Great Lakes compact focus shifting to Congress

By JOHN FLESHER, Associated Press Writer
Sun Jun 29, 8:05 PM ET

TRAVERSE CITY, Mich. - A year ago, it seemed a proposed interstate compact designed to prevent thirstier regions from raiding the Great Lakes might be sunk by squabbles among the eight states with jurisdiction over the vast reservoir.

Now the deal to govern nearly one-fifth of the world's fresh surface water is close to ratification at the state level, and supporters are beginning to plot strategy for the final step: winning approval from Congress and the White House.

On the surface, the task would appear easy. Congress has endorsed more than 200 interstate compacts over the years, including 41 dealing specifically with water management. They regulate use of some of the nation's primary water sources, such as the Colorado and Delaware rivers.

Leading supporters of the Great Lakes pact say they're aware of no significant opposition in Congress or from the Bush administration. Sens. John McCain and Barack Obama, the likely presidential nominees, both have endorsed it.

But backers remain wary. After all, it was fear of water grabs by other sections of the country — or even from overseas — that inspired the eight states to negotiate their deal.

"There's a sense of urgency because this is an increasingly valuable natural resource at a time when significant growth is taking place in water-short areas," said David Naftzger, executive director of the Council of Great Lakes Governors.

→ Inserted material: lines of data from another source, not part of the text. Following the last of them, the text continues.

Lemma calm_round w r :
  parser_ok (w_parser w) -> calm r ->
  exists w' acts, wd_round w r = Ok (inl (w', acts)) /\ parser_ok (w_parser w') /\
    parse_bytes (w_parser w) (round_bytes r) = Ok (w_parser w') /\
    (w_flushed w' = true \/ r_check r - w_last w' <= 30000) /\
    (w_last w' = w_last w /\ (w_flushed w' = true -> w_flushed w = true \/ acts = [FLUSH_ANCHOR])
     \/ 98 ∈ round_bytes r /\ w_last w' = r_read r /\ (w_flushed w' = true -> acts = [FLUSH_ANCHOR])).
Proof.
  intros Hw [He Ht]. unfold wd_round, round_bytes.
  assert (H : exists w1, match r_input r with IN_DATA buf => read_bytes w (r_read r) buf | _ => Ok w end = Ok w1 /\
     parser_ok (w_parser w1) /\
     parse_bytes (w_parser w) (match r_input r with IN_DATA buf => buf | _ => [] end) = Ok (w_parser w1) /\
     (w_flushed w1 = w_flushed w /\ w_last w1 = w_last w \/
      98 ∈ match r_input r with IN_DATA buf => buf | _ => [] end /\ w_flushed w1 = false /\ w_last w1 = r_read r)).
  { destruct (r_input r) as [|buf|]; [|by apply read_bytes_spec|done].
    exists w. split; [done|]. split; [done|]. split; [done|by left]. }
  destruct H as (w1 & E & H1 & H2 & H3).
  assert (G : match r_input r with
    | IN_END => Ok (inr (if clean (w_parser w) then [] else wd_cleanup (cstr (token (w_parser w)))))
    | _ => (w0 ← match r_input r with IN_DATA buf => read_bytes w (r_read r) buf | _ => Ok w end;
            if r_term r then Ok (inr (wd_cleanup (cstr (token (w_parser w0))))) else
            if negb (w_flushed w0) && (TP_ALIVE_TIMEOUT_S * 1000 <? r_check r - w_last w0)
            then Ok (inl (mk_wd (w_parser w0) true (w_last w0), [FLUSH_ANCHOR]))
            else Ok (inl (w0, [])))
    end = Ok (E := unit) (if negb (w_flushed w1) && (TP_ALIVE_TIMEOUT_S * 1000 <? r_check r - w_last w1)
            then inl (mk_wd (w_parser w1) true (w_last w1), [FLUSH_ANCHOR]) else inl (w1, []))).
  { rewrite E. destruct (r_input r); [| |done]; cbn [mbind res_bind]; rewrite Ht;
      by destruct (negb _ && _). }
  rewrite G. clear G E. unfold TP_ALIVE_TIMEOUT_S.
  destruct (negb (w_flushed w1) && (30 * 1000 <? r_check r - w_last w1)) eqn:C.
  - eexists _, _. split; [done|]. split; [done|]. split; [done|]. cbn.
    split; [by left|]. destruct H3 as [[_ ->]|(? & _ & ->)]; [left|right]; auto.
  - eexists _, _. split; [done|]. split; [done|]. split; [done|]. split.
    + destruct (w_flushed w1); [by left|right]. cbn [negb andb] in C. zbool. lia.
    + destruct H3 as [[E1 ->]|(? & E1 & ->)]; rewrite E1; [left; auto|right; by split].
Qed.

(** Calm rounds, one after the other. *)
Lemma calm_run rs w :
  parser_ok (w_parser w) -> w_flushed w = false -> Forall calm rs ->
  exists w' acts, wd_run w rs = Ok (w', acts, None) /\ parser_ok (w_parser w') /\
    parse_bytes (w_parser w) (bytes_read rs) = Ok (w_parser w') /\
    beat_time rs (w_last w) (w_last w') /\
    (w_flushed w' = true -> FLUSH_ANCHOR ∈ acts) /\
    (forall r, last rs = Some r -> w_flushed w' = true \/ r_check r - w_last w' <= 30000).
Proof.
  intros Hw Hf Hc.
  assert (G : exists w' acts, wd_run w rs = Ok (w', acts, None) /\ parser_ok (w_parser w') /\
    parse_bytes (w_parser w) (bytes_read rs) = Ok (w_parser w') /\
    beat_time rs (w_last w) (w_last w') /\
    (w_flushed w' = true -> w_flushed w = true \/ FLUSH_ANCHOR ∈ acts) /\
    (forall r, last rs = Some r -> w_flushed w' = true \/ r_check r - w_last w' <= 30000)).
  2: { destruct G as (w' & acts & H1 & H2 & H3 & H4 & H5 & H6). exists w', acts.
       do 4 (split; [done|]). split; [|done]. intros H. destruct (H5 H); [congruence|done]. }
  clear Hf. revert w Hw. induction Hc as [|r rs Hr Hrs IH]; intros w Hw.
  { exists w, []. split; [done|]. split; [done|]. split; [done|]. split; [by left|]. split; [by left|done]. }
  destruct (calm_round w r Hw Hr) as (w1 & a1 & E1 & H1 & P1 & T1 & F1).
  destruct (IH w1 H1) as (w2 & a2 & E2 & H2 & P2 & B2 & F2 & T2).
  exists w2, (a1 ++ a2). cbn [wd_run]. rewrite E1. cbn [mbind res_bind]. rewrite E2. cbn [mbind res_bind].
  split; [done|]. split; [done|]. split.
  { unfold bytes_read. cbn [map concat]. rewrite parse_bytes_app, P1. exact P2. }
  split.
  { destruct B2 as [B2|(r' & Hr' & ? & ?)]; [|right; exists r'; split; [by right|done]].
    destruct F1 as [[F1 _]|(Hb & F1 & _)]; [left; congruence|].
    right. exists r. split; [by left|]. split; [congruence|done]. }
  split.
  { intros H. destruct (F2 H) as [H'|H']; [|right; apply elem_of_app; by right].
    destruct F1 as [[_ F1]|(_ & _ & F1)].
    - destruct (F1 H') as [?| ->]; [by left|right; apply elem_of_app; left; by left].
    - rewrite (F1 H'). right. apply elem_of_app. left. by left. }
  intros r' Hr'. destruct rs as [|r2 rs].
  - injection Hr' as <-. cbn in E2. injection E2 as -> _. exact T1.
  - apply T2. by rewrite last_cons_cons in Hr'.
Qed.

The governors were jolted into action a decade ago when a Canadian company obtained a permit from Ontario to ship tankers of Lake Superior water to Asia. The company dropped its plan in the face of withering criticism. But legal experts said the lakes needed stronger protection.

After years of haggling, the governors signed the compact in December 2005. They couldn't make a binding agreement with Ontario and Quebec, but both provinces adopted laws nearly identical to the compact.

It would prohibit, with rare exceptions, piping or shipping Great Lakes water outside the system's vast drainage basin, which reaches from the mouth of the St. Lawrence River to beyond the western edge of Lake Superior near Duluth, Minn. The basin measures about 900 miles east to west and 700 miles north to south.

The states also would be required to adopt conservation plans and regulate their use of water — from inland waterways as well as the Great Lakes.

The legislatures of all eight states must approve the compact. Minnesota, Illinois, Indiana and New York quickly said yes.

But resistance surfaced in Ohio, where opponents said the compact would deny landowners the right to use water on their property. Wisconsin critics feared it would strangle growth in Milwaukee suburbs straddling or just outside the basin boundary. In Michigan, it got tangled in debate over accompanying bills to regulate in-state water withdrawals.

"It was declared dead several times before the governors came out with their recommendation," said Andy Buchsbaum, director of the National Wildlife Federation's Great Lakes Natural Resource Center. "It's been declared dead every couple of months since then. But it keeps coming back, like a cat with nine lives."

The pact regained momentum this spring. Wisconsin Gov. Jim Doyle called a special legislative session to approve a compromise. Ohio lawmakers accepted a compromise and Gov. Ted Strickland signed the ratification Friday. Michigan's legislature passed a water-use package including the compact last week and Gov. Jennifer Granholm promised to sign it.

That leaves Pennsylvania, where the compact cleared the House in January and is pending in the Senate. Even if it doesn't reach a vote before the legislature begins its summer recess, "I'm completely confident we'll enact it in the fall," said state Sen. Jane M. Earll, a key supporter.

Backers have been conducting briefings for congressional staffers from the Great Lakes states in hopes of gaining quick approval.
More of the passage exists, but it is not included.